1. The best surveys of Anderson's oeuvre are Roselee Goldberg's Laurie
Anderson and Anderson's own Stories from the Nerve Bible. What You Mean We? is
illustrated in Goldberg 30-31. Several of Anderson's ventriloquist dummies are described and illustrated in Goldberg,
Laurie Anderson 37, 78, 88, 247. Your Fortune One $ is described in Goldberg, Laurie
Anderson 178-79 (where its title is given as Your Fortune for a $). Also see Laurie Anderson's own
commentary on this latter project in Anderson, "Control Rooms" 128-31.
2. This is a popular Anderson anecdote frequently rehashed in numerous reviews
and monographs, for instance, Burckhardt 155. It is used by Anderson herself as material for one of her songs, "Speaking
Japanese."
3. While Auslander argues that a definition of "performance" cannot be
fixed with recourse to any ostensible ontology, only to historical circumstance, Auslander's claims can be extrapolated
(as he is no doubt aware) to make the more theoretical (rather than historicist) point that any attempt to affix the
"life" of performance in the absolute present is to look for a vanishing origin.
4. The prisoner, Santino Stefanini, has been serving out a thirty-year prison
sentence since 1987. His prison dossier, reprinted in the exhibition monograph, contains a full list of his crimes:
"complicity in attempted homicide, numerous aggravated kidnappings, violations of weapons law, violation of narcotics
law, receipts of stolen property, aggravated theft, aggravated homicide" (Celant, Laurie Anderson 322).
There is some ambiguity about the exact nature of the "aggravated homicide," a crime listed only once, and quite
late, in his lengthy prison dossier. No clarifying details of this crime are provided anywhere in the monograph, as
far as I am able to ascertain. I have chosen not to pursue these details since, for the purposes of this essay, it
suffices to point out that Stefanini's crimes were serious and that (as we shall
later see) he has apparently grown remorseful during his years in prison.

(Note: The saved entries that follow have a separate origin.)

Lemma recreate_spec w v rel size pos : winv w -> released_ok rel -> (forall x, w_count x w + r_count x rel <= 1) ->
  (size, pos) ∈ m_size_map w ->
  exists r, recreate_freelist w v rel pos = Ok r /\ file_ok (r_entries r) /\ r_entries r ≡ₚ all_entries w v rel /\
    r_entries r !! r_reserve_ndx r = Some (mkEntry pos size 0) /\
    r_free_space_size r = sum_entries (all_entries w v rel) - size.
Proof.
  intros Hw Hr Hc Hi. destruct (sorted_entries_ok w v rel Hw Hr Hc) as [Hf Hp]. unfold recreate_freelist.
  assert (Hin : mkEntry pos size 0 ∈ merge_sort ref_le (all_entries w v rel)).
  { rewrite Hp. unfold all_entries. apply elem_of_app. left. apply list_elem_of_In, in_map_iff. exists (size, pos).
    split; [done|]. by apply list_elem_of_In. }
  apply list_elem_of_lookup in Hin as [n Hn].
  pose proof (check_entries_spec 0 0 0 _ n (mkEntry pos size 0) Hf) as Hck. cbn [e_ref e_size] in Hck. rewrite Hck; [|clear Hck|done].
  2:{ eapply Forall_impl; [|exact (proj1 Hf)]. intros e (_ & _ & He & _). cbn in He. lia. }
  cbn [mbind result_bind]. eexists. split; [done|]. cbn [r_entries r_reserve_ndx r_free_space_size]. split; [done|]. split; [done|].
  split; [done|]. by rewrite (sum_perm _ _ Hp).
Qed.

(** *** The space the lists and the top array take *)

Lemma file_ok_cut l n e end_ref : file_ok l -> l !! n = Some e -> e_ref e <= end_ref < e_ref e + e_size e -> end_ref mod 8 = 0 ->
  let l' := <[n := mkEntry end_ref (e_ref e + e_size e - end_ref) (e_released_at_version e)]> l in
  file_ok l' /\ forall x, e_count x l' + inb x (e_ref e) (end_ref - e_ref e) = e_count x l.
Proof.
  intros Hl Hn He H8. cbv zeta. revert n Hn. induction l as [|a l IH]; intros n Hn; [done|].
  apply file_ok_inv in Hl as (Ha & Hl & Hb). destruct n as [|n]; cbn in Hn; cbn [insert list_insert].
  - injection Hn as ->. destruct Ha as (? & ? & ? & ?). cbn in *. split.
    + split; [constructor; [split; cbn; [lia|]; split; [dlia|]; split; [lia|done]|apply Hl]|].
      constructor; [apply Hl|]. eapply Forall_impl; [|exact Hb]. unfold before. cbn. intros. lia.
    + intros x. rewrite !e_count_cons. cbn [e_ref e_size].
      pose proof (inb_split x (e_ref e) (end_ref - e_ref e) (e_ref e + e_size e - end_ref) ltac:(lia) ltac:(lia)) as Hp.
      replace (end_ref - e_ref e + (e_ref e + e_size e - end_ref)) with (e_size e) in Hp by lia.
      replace (e_ref e + (end_ref - e_ref e)) with end_ref in Hp by lia. lia.
  - destruct (IH Hl n Hn) as [[Hi1 Hi2] Hc]. split.
    + split; [by constructor|]. constructor; [done|]. apply Forall_insert; [done|].
      pose proof (Forall_lookup_1 _ _ _ _ Hb Hn) as Hba. unfold before in *. cbn. lia.
    + intros x. rewrite !e_count_cons, <- Z.add_assoc. f_equal. exact (Hc x).
Qed.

5. Most of my information on Dal Vivo derives from the monograph
published on the occasion of the exhibition (Celant, Laurie Anderson). Dal Vivo was exhibited together with a companion work, Dal Vivo
Stories, installed in an adjacent room. This companion piece was comprised of several "fake holograms" generated
in much the same way as that of At the Shrink's, and of similar size. The films projected on the clay
statues here were of Laurie Anderson telling stories, and these "fake holograms"
were scattered around the room to suggest a kind of chattering "Greek chorus" (Anderson, qtd in
Goldberg, Laurie Anderson 180) made of a host of Anderson's miniature doppelgangers. The stories told
by these doppelgangers seem to have been reworked from some of her earlier pieces. For an illustrated
description of Dal Vivo Stories, see Celant, ed., Laurie Anderson 274-307; and Goldberg,
Laurie Anderson 180, 182.
6. On this capacity of the televisual image, see the chapter "Television: Set
and Screen" in Weber.
7. For an account of the genesis of the term "telematics," see Shanken,
"Tele-Agency" 65-66.
9. The art work can be viewed at <http://www.ieor.berkeley.edu/~goldberg/art/doi.html>.

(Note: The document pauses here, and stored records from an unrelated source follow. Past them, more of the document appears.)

(* ===== verification/VersionRun.v ===== *)
(** * The session as a transition system

    Any number of participants grab and release read locks, clean up and add
    versions.  The invariant ties the three books that count locks: those the
    transactions hold, the cache of each participant, and the shared list. *)

From S2P Require Import Prelude VersionList.

Record Session := mkSession { s_list : VersionList; s_parts : list Participant }.

Definition put_part (p : nat) (P : Participant) (s : Session) : Session := mkSession (s_list s) (<[p := P]> (s_parts s)).

(** A write transaction is bound to the newest snapshot with a live lock. *)
Definition writer (P : Participant) (vl : VersionList) : Prop :=
  exists l, l ∈ db_held P /\ m_type l = Live /\ vl_newest vl = Some (m_reader_idx l).

(** Counters are 32 bits wide: a participant holds fewer than [2^32] locks, and a
    session has fewer than [2^32] participants. *)
Definition limit : Z := 2 ^ 32.

Inductive vstep : Session -> Session -> Prop :=
| vs_join s :
    Z.of_nat (length (s_parts s)) + 1 < limit ->
    vstep s (mkSession (s_list s) (s_parts s ++ [new_participant]))
| vs_grab_start s p P t vid :
    s_parts s !! p = Some P -> db_pending P = Idle -> Z.of_nat (length (db_held P)) + 1 < limit ->
    vstep s (put_part p (grab_start (vl_newest (s_list s)) t vid P) s)
| vs_grab_finish s p P t vid P' vl' :
    s_parts s !! p = Some P -> db_pending P = Grabbing t vid ->
    grab_finish t vid (s_list s) P = Ok (P', vl') ->
    vstep s (mkSession vl' (<[p := P']> (s_parts s)))
| vs_grab_refused s p P t vid e :
    s_parts s !! p = Some P -> db_pending P = Grabbing t vid ->
    grab_finish t vid (s_list s) P = Throw e ->
    vstep s (put_part p (set_idle P) s)
| vs_release_start s p P l :
    s_parts s !! p = Some P -> db_pending P = Idle -> l ∈ db_held P ->
    vstep s (put_part p (release_start l P) s)
| vs_release_finish s p P l :
    s_parts s !! p = Some P -> db_pending P = Releasing l ->
    vstep s (mkSession (release_shared l (s_list s)) (<[p := set_idle P]> (s_parts s)))
| vs_cleanup s p P r :
    s_parts s !! p = Some P -> writer P (s_list s) -> purge_versions (s_list s) = Ok r ->
    vstep s (mkSession (p_list r) (s_parts s))
| vs_add s p P n r top size version vl' :
    s_parts s !! p = Some P -> writer P (s_list s) ->
    vl_newest (s_list s) = Some n -> vl_data (s_list s) !! n = Some r -> rc_version r < version < max_version ->
    add_version top size version (s_list s) = Ok vl' ->
    vstep s (mkSession vl' (s_parts s)).

(** A session starts with one version and no participant. *)
Inductive vstart : Session -> Prop :=
| vstart_intro top size version data vl :
    0 < version < max_version -> data <> [] -> init_versioning top size version (mkVL data 0 None) = Ok vl ->
    vstart (mkSession vl []).

Inductive vreach : Session -> Prop :=
| vreach_start s : vstart s -> vreach s
| vreach_step s s' : vreach s -> vstep s s' -> vreach s'.

(** ** Counting locks *)

Definition same_slot (t : LockType) (i : nat) (l : ReadLockInfo) : bool :=
  bool_decide (m_type l = t) && bool_decide (m_reader_idx l = i).

Definition ind (b : bool) : Z := if b then 1 else 0.

(** The locks of type [t] on entry [i] a participant holds. *)
Definition cnt (t : LockType) (i : nat) (P : Participant) : Z := sumf (fun l => ind (same_slot t i l)) (db_held P).

Definition releasing (t : LockType) (i : nat) (P : Participant) : Z :=
  match db_pending P with Releasing l => ind (same_slot t i l) | _ => 0 end.

(** What a participant accounts for in the shared list. *)
Definition share (t : LockType) (i : nat) (P : Participant) : Z := ind (0 <? cnt t i P) + releasing t i P.

Definition field_at (t : LockType) (i : nat) (l : list ReadCount) : Z :=
  match l !! i with Some r => field_for_type r t | None => 0 end.

(** The entry [r] describes the snapshot of lock [l]. *)
Definition describes (r : ReadCount) (l : ReadLockInfo) : Prop :=
  rc_version r = m_version l /\ rc_current_top r = m_top_ref l /\ rc_filesize r = m_file_size l /\ m_version l <> 0.

Definition pinned (vl : VersionList) (l : ReadLockInfo) : Prop :=
  exists r, vl_data vl !! m_reader_idx l = Some r /\ describes r l.

(** Whether a participant may hold a lock on [l]'s entry: held or being released. *)
Definition has_lock (P : Participant) (l : ReadLockInfo) : Prop := l ∈ db_held P \/ db_pending P = Releasing l.

(** A request that missed the cache finds no lock of its own there later. *)
Definition request_ok (vl : VersionList) (P : Participant) : Prop :=
  match db_pending P with
  | Grabbing t None => forall n, vl_newest vl = Some n -> cnt t n P = 0
  | Grabbing t (Some (v, i)) => cnt t i P = 0 \/ exists l, l ∈ db_held P /\ m_reader_idx l = i /\ m_version l <> v
  | Releasing l => cnt (m_type l) (m_reader_idx l) P = 0
  | Idle => True
  end.

Definition grabbing (P : Participant) : Z := match db_pending P with Grabbing _ _ => 1 | _ => 0 end.

Record part_ok (vl : VersionList) (P : Participant) : Prop := {
  po_counts : forall t i, field_at t i (m_local_readers P) = cnt t i P;
  po_idle : forall i r, m_local_readers P !! i = Some r -> (forall t, cnt t i P = 0) -> rc_version r = 0;
  po_cache : forall l, l ∈ db_held P -> exists r, m_local_readers P !! m_reader_idx l = Some r /\ describes r l;
  po_tracked : map m_version (m_local_locks_held P) ≡ₚ map m_version (db_held P);
  po_few : Z.of_nat (length (db_held P)) + grabbing P < limit;
  po_pinned : forall l, has_lock P l -> pinned vl l;
  po_request : request_ok vl P
}.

10. The classic account of the splitting of the pre-modern
monarch's body into "real" and sublime bodies (the natural body and the body politic) is Kantorowicz's
The King's Two Bodies.
11. Sketched images of this original plan are to be found in Celant, Laurie
Anderson 270-73.
12. Marc Redfield delineates this in more deconstructive terms: "telepathy
communicates a fantasy of unmediated communication, and at the same time records in its very name, an irreducible
distance within self-presence. It promises an escape from the technology of the signifier, but in doing so imports
techne into the heart of pathos. For whose pathos is it, once tele-pathy has begun?" (qtd in Thurschwell, 130).
Also see Derrida, Telepathy.
13. Santner here refers to Schreber's experiences as victim to the
hyper-rationalistic and abusive pedagogical practices of the time, as sickly patient to physicians trained in scientific
Kantianism, and finally as an appointed judge presiding over the judicial apparatus of the Saxon Supreme Court. See Dinnage and
Niederland, as well as Santner, for accounts of Schreber's biography.